Rafael Moncada le puso ante las narices un documento, redactado de su puño y letra, a falta de escribano, y le exigió que estampara su nombre. El prisionero objetó que sería una imprudencia firmar algo sin conocer el contenido. En ese momento no podía leerlo, ya que había olvidado sus lentes y era corto de vista, otra diferencia con el Zorro, a quien se le atribuían prodigiosa puntería con el látigo y celeridad con la espada. Ningún cegatón poseía tales habilidades, añadió.

– ¡Basta! -exclamó Moncada, cruzándole la cara de un bofetón.

Diego estaba esperando una reacción violenta, pero igual debió realizar un tremendo esfuerzo para controlarse y no saltar contra Moncada. No había llegado aún su oportunidad. Mantuvo las manos atrás, sujetando las cuerdas, mientras sangre de la nariz y la boca le manchaba la camisa. En aquel mismo instante irrumpió el sargento García, quien al ver a su amigo de infancia en ese estado se detuvo en seco, sin saber qué partido tomar. La voz de mando de Moncada lo sacó de su estupor.

– ¡No te he llamado, García!

– Excelencia… Diego de la Vega es inocente. ¡Le dije que no podía ser el Zorro! Acabamos de ver al verdadero Zorro afuera… -tartamudeó el sargento.

– ¿Qué diablos dices, hombre?

– Cierto, excelencia, todos lo vimos.

Moncada salió como una exhalación, seguido por el sargento, pero el guardia permaneció en la sala, apuntando con su arma a Diego. En el portón del jardín, Moncada vio por primera vez la teatral figura del Zorro, recortada con nitidez contra el cielo violeta del atardecer, y la sorpresa lo paralizó por unos segundos.

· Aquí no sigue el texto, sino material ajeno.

(** * svg2geojson: a shallow embedding of [lib/svg2geojson.js]

    The converter reads a parsed SVG element tree (as produced by xml2js with
    [explicitChildren], [preserveChildrenOrder] and [xmlns]), derives an affine
    calibration from three Prognoz [GeoItem]s, walks the tree accumulating
    [matrix(...)] transforms, and emits GeoJSON geometries.

    Conventions of the embedding:
    - a JavaScript number is [num], a binary64 floating-point number: the
      primitive [float] of the Standard Library, with its rounding, its
      infinities, its signed zeros and its [NaN];
    - a JavaScript string is a [string] whose characters are code units
      below 256;
    - exceptions and [process.exit] are the [Err] results of [outcome];
    - the [mat23] objects that [combineTransform] shares and overwrites live
      in an explicit store ([heap]), addressed by [loc];
    - [console.warn]/[console.error] output is not recorded. *)

From Stdlib Require Import Ascii String ZArith Uint63 Floats.
From stdpp Require Import gmap strings list numbers pretty.

Set Default Proof Using "Type".

(** ** Numbers *)

Definition num : Type := float.

Definition NaN : num := nan.

(** Equality of numbers as values: [NaN] is equal to itself, and [0] is not
    [-0]. *)
#[global] Instance num_eq_dec : EqDecision num.
Proof.
  intros x y. destruct (PrimFloat.Leibniz.eqb x y) eqn:E; [left|right].
  - by apply FloatAxioms.Leibniz.eqb_spec.
  - intros Hxy. apply FloatAxioms.Leibniz.eqb_spec in Hxy. congruence.
Defined.

#[global] Instance num_inhabited : Inhabited num := populate NaN.

Definition nadd (a b : num) : num := (a + b)%float.
Definition nsub (a b : num) : num := (a - b)%float.
Definition nmul (a b : num) : num := (a * b)%float.
Definition ndiv (a b : num) : num := (a / b)%float.
Definition nneg (a : num) : num := (- a)%float.

(** [a < b] and [a == b]; every comparison with [NaN] is false, and
    [0 == -0]. *)
Definition nlt (a b : num) : bool := (a <? b)%float.
Definition nequal (a b : num) : bool := (a =? b)%float.

(** [isNaN(a)]. *)
Definition is_NaN (a : num) : bool := is_nan a.

(** The number of an integer below 2^63 in absolute value: exact up to 2^53,
    rounded to the nearest number beyond. *)
Definition zn (z : Z) : num :=
  if (z <? 0)%Z then (- of_uint63 (of_Z (- z)))%float else of_uint63 (of_Z z).

(** ** Points and rings *)

(** A coordinate pair [[x, y]]. *)
Definition point : Type := num * num.

(** ** [windingIsCorrect] *)

(** The summand of iteration [i]:
    [(pts[i][0] - p0[0]) * (pts[i][1] + p0[1])] with
    [p0 = pts[(i || pts.length) - 1]]. *)
Definition winding_term (pts : list point) (i : nat) : num :=
  let p0 := pts !!! ((if decide (i = 0%nat) then length pts else i) - 1)%nat in
  let p := pts !!! i in
  nmul (nsub p.1 p0.1) (nadd p.2 p0.2).

Definition winding_sum (pts : list point) : num :=
  fold_left (fun sum i => nadd sum (winding_term pts i))
            (seq 0 (length pts)) (zn 0).

(** [shouldBeClockwise] receives the ring index; it is truthy when the index
    is not zero. *)
Definition windingIsCorrect (pts : list point) (shouldBeClockwise : nat) : bool :=
  let sum := winding_sum pts in
  if decide (shouldBeClockwise = 0%nat) then nlt (zn 0) sum else nlt sum (zn 0).

(** The loop of [addPathData], lines 250-252: [i] runs from
    [coordinates.length - 1] down to [0]. *)
Definition checkWindingStep (rings : list (list point)) (i : nat) : list (list point) :=
  match rings !! i with
  | Some ring =>
      if windingIsCorrect ring i then rings else <[i := reverse ring]> rings
  | None => rings
  end.

Definition checkWindingLoop (rings : list (list point)) : list (list point) :=
  fold_left checkWindingStep (reverse (seq 0 (length rings))) rings.

(** What one pass does to the ring at index [i]. *)
Definition normalizeRing (i : nat) (ring : list point) : list point :=
  if windingIsCorrect ring i then ring else reverse ring.

(** The accumulation [Σ (x_i − x_{i−1})·(y_i + y_{i−1})] in the words of the
    specification: every point is paired with the one before it, the last
    point standing before the first, and the products are added to 0 in the
    order of the points. *)
Definition spec_shoelace (pts : list point) : num :=
  match pts with
  | [] => zn 0
  | p0 :: _ =>
      fold_left nadd
                (zip_with (fun p' p => nmul (nsub p.1 p'.1) (nadd p.2 p'.2))
                          (default p0 (last pts) :: pts) pts)
                (zn 0)
  end.

(** The orientation rule in the words of the specification: a negative sum
    is clockwise; ring 0 must be clockwise, every other ring
    counter-clockwise. *)
Definition spec_isClockwise (pts : list point) : bool := nlt (spec_shoelace pts) (zn 0).
Definition spec_isCounterClockwise (pts : list point) : bool := nlt (zn 0) (spec_shoelace pts).
Definition spec_windingMatches (pts : list point) (i : nat) : bool :=
  if decide (i = 0%nat) then spec_isClockwise pts else spec_isCounterClockwise pts.

(** ** Results: exceptions and [process.exit] *)

Inductive error : Type :=
  | ProcessExit (code : Z)      (* process.exit(code) *)
  | TypeError                   (* a property read or call on undefined, or a missing method *)
  | Thrown (msg : string).      (* throw "..." *)

Inductive outcome (A : Type) : Type :=
  | Ok (a : A)
  | Err (e : error).
Arguments Ok {A} a.
Arguments Err {A} e.

#[global] Instance error_eq_dec : EqDecision error.
Proof. solve_decision. Defined.
#[global] Instance outcome_eq_dec `{EqDecision A} : EqDecision (outcome A).
Proof. solve_decision. Defined.

#[global] Instance outcome_ret : MRet outcome := @Ok.
#[global] Instance outcome_bind : MBind outcome := fun A B f m =>
  match m with
  | Ok a => f a
  | Err e => Err e
  end.

#[global] Instance outcome_fmap : FMap outcome := fun A B f m =>
  match m with
  | Ok a => Ok (f a)
  | Err e => Err e
  end.

(** [arr.forEach(f)] where [f] may throw; [s] is the state the callback
    works on. *)
Definition forEachM {A S : Type} (f : A -> S -> outcome S) : list A -> S -> outcome S :=
  fix go (l : list A) (s : S) : outcome S :=
    match l with
    | [] => Ok s
    | x :: r => s' ← f x s; go r s'
    end.

(** ** Strings *)

Definition code (c : ascii) : nat := nat_of_ascii c.

(** The class [[\s,]]: white space (TAB, LF, VT, FF, CR, SP, NBSP) or a comma. *)
Definition is_sep (c : ascii) : bool :=
  bool_decide (code c ∈ [9; 10; 11; 12; 13; 32; 160; 44]%nat).

(** [.] does not match LF or CR. *)
Definition is_line_terminator (c : ascii) : bool :=
  bool_decide (code c ∈ [10; 13]%nat).

Definition snoc_char (s : string) (c : ascii) : string := s +:+ String c "".

(** [s.split(/[\s,]+/)]: the pieces between maximal runs of separators; a
    run at either end leaves an empty piece there. *)
Fixpoint split_go (s cur : string) (insep : bool) : list string :=
  match s with
  | EmptyString => [cur]
  | String c r =>
      if is_sep c then
        if insep then split_go r cur true else cur :: split_go r "" true
      else split_go r (snoc_char cur c) false
  end.

Definition split_sep (s : string) : list string := split_go s "" false.

Fixpoint strip_prefix (p s : string) : option string :=
  match p, s with
  | EmptyString, _ => Some s
  | String a p', String b s' => if decide (a = b) then strip_prefix p' s' else None
  | String _ _, EmptyString => None
  end.

(** The lazy group [(.+?)] once its first character is taken: extend up to
    the first [")"]. *)
Fixpoint lazy_until_paren (s acc : string) : option string :=
  match s with
  | EmptyString => None
  | String c r =>
      if decide (c = ")"%char) then Some acc
      else if is_line_terminator c then None
      else lazy_until_paren r (snoc_char acc c)
  end.

(** One attempt of [/matrix\((.+?)\)/] at the start of [s]; the result is
    group 1. *)
Definition matrix_at (s : string) : option string :=
  match strip_prefix "matrix(" s with
  | Some (String c r) =>
      if is_line_terminator c then None else lazy_until_paren r (String c "")
  | _ => None
  end.

(** [/matrix\((.+?)\)/.exec(s)]: the leftmost position where the attempt
    succeeds. *)
Fixpoint matrix_exec (s : string) : option string :=
  match matrix_at s with
  | Some g => Some g
  | None => match s with
            | EmptyString => None
            | String _ r => matrix_exec r
            end
  end.

(** [s.replace(/_1_$/, '')]. *)
Fixpoint strip_1_suffix (s : string) : string :=
  match s with
  | EmptyString => ""
  | String c r => if decide (s = "_1_") then "" else String c (strip_1_suffix r)
  end.

(** [s.replace(/_/g, ' ')]. *)
Fixpoint underscores_to_spaces (s : string) : string :=
  match s with
  | EmptyString => ""
  | String c r => String (if decide (c = "_"%char) then " "%char else c) (underscores_to_spaces r)
  end.

(** ** The parsed document *)

(** An xml2js node: [#name], [$ns] (uri, local), [$] (attribute name to
    its [value]) and [$$] (children in document order).  [$] is absent on
    an element without attributes and [$$] on one without children. *)
#[warnings="-register-all"] Inductive element : Type :=
  Element (name : string) (ns : option (string * string))
          (attributes : option (gmap string string))
          (children : option (list element)).

Definition el_name (el : element) : string := let 'Element n _ _ _ := el in n.
Definition el_ns (el : element) : option (string * string) := let 'Element _ n _ _ := el in n.
Definition el_attrs (el : element) : option (gmap string string) := let 'Element _ _ a _ := el in a.
Definition el_children (el : element) : option (list element) := let 'Element _ _ _ c := el in c.

Record document := { svg : element }.

Record options := { layers : bool; debug : bool }.

(** A value read by [attrs]: a number when the attribute text coerces to
    one, else the text itself. *)
Inductive attrval : Type :=
  | ANum (n : num)
  | AStr (s : string).

#[global] Instance attrval_eq_dec : EqDecision attrval.
Proof. solve_decision. Defined.

(** A polyline returned by [pathDataToPolys]: its points and its [closed]
    property. *)
Record poly := { poly_points : list point; closed : bool }.

(** ** What the converter takes from its environment

    The language's coercions and the path flattener (package
    svg-path-to-polygons) are not part of the converter; results hold for
    every implementation of them. *)
Class Runtime := {
  (** [s * 1]: ToNumber of a string *)
  toNumber : string -> num;
  parseFloat : string -> num;
  (** ToString of a number *)
  numToString : num -> string;
  (** [pathDataToPolys(pathData, { tolerance })] *)
  pathDataToPolys : attrval -> num -> outcome (list poly);
  (** [d.match(/^.+?\d.*?[\s,-].*?\d.*?(?=[\s,a-z-]|$)/i)], element 0 *)
  pathStartMatch : string -> option string;
  (** [pkg.version] *)
  pkg_version : string;
}.

(** ** Affine maps *)

(** vmath's [mat23]: the map [(x, y) -> (m00 x + m02 y + m04, m01 x + m03 y + m05)]. *)
Record mat23 := Mat23 { m00 : num; m01 : num; m02 : num; m03 : num; m04 : num; m05 : num }.

#[global] Instance mat23_eq_dec : EqDecision mat23.
Proof. solve_decision. Defined.
#[global] Instance mat23_inhabited : Inhabited mat23 := populate (Mat23 NaN NaN NaN NaN NaN NaN).

(** Modelled from the spec: vmath is a dependency whose code is not part of
    the sources.  [vec2.transformMat23(out, a, m)] is the specification's
    [apply(point)], the standard affine evaluation, on vmath's coefficient
    layout. *)
Definition transformMat23 (m : mat23) (a : point) : point :=
  (nadd (nadd (nmul (m00 m) a.1) (nmul (m02 m) a.2)) (m04 m),
   nadd (nadd (nmul (m01 m) a.1) (nmul (m03 m) a.2)) (m05 m)).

– ¡Seguidle, imbéciles! -gritó, desenfundando su pistola y disparando sin apuntar.

Algunos soldados volaron a buscar sus caballos y otros dispararon sus armas, pero ya el jinete se alejaba al galope. El sargento, más interesado que nadie en descubrir la identidad del Zorro, saltó a la montura con inesperada agilidad, clavó las espuelas y partió en su persecución seguido por media docena de sus hombres.